Look through the entries below, please, and copy every line with the word "TNumber".

** EXTRACTED RECORDS follows **

(** The [typeof] operator ([typeof null] is ['object']). *)
Definition typeof (v : value) : jstype :=
  match v with
  | VUndefined => TUndefined
  | VNull => TObject
  | VBool _ => TBoolean
  | VNumber _ => TNumber
  | VString _ => TString
  | VArray _ => TObject
  | VObject _ => TObject
  | VFunction _ => TFunction
  end.

Definition jstype_eqb (a b : jstype) : bool :=
  match a, b with
  | TUndefined, TUndefined | TObject, TObject | TBoolean, TBoolean
  | TNumber, TNumber | TString, TString | TFunction, TFunction => true
  | _, _ => false
  end.

(** A number lexeme denotes zero when every digit of its mantissa is [0]. *)
Fixpoint mantissa_is_zero (s : jsstring) : bool :=
  match s with
  | [] => true
  | c :: r =>
      if N.eqb c 101 || N.eqb c 69 then true
      else if (N.leb 49 c && N.leb c 57) then false
      else mantissa_is_zero r
  end.

(** [ToBoolean]. *)
Definition truthy (v : value) : bool :=
  match v with
  | VUndefined | VNull => false
  | VBool b => b
  | VNumber n => negb (mantissa_is_zero n)
  | VString s => match s with [] => false | _ => true end
  | VArray _ | VObject _ | VFunction _ => true
  end.

(** Completion of a call that may throw (or of an awaited promise that may
    reject). *)
Inductive outcome (A : Type) : Type :=
| Ok (a : A)
| Throw (e : value).
Arguments Ok {A} a.
Arguments Throw {A} e.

** End of EXTRACTED RECORDS **

■ REPLY TO THE EXERCISE
  | VNumber _ => TNumber
  | TNumber, TNumber | TString, TString | TFunction, TFunction => true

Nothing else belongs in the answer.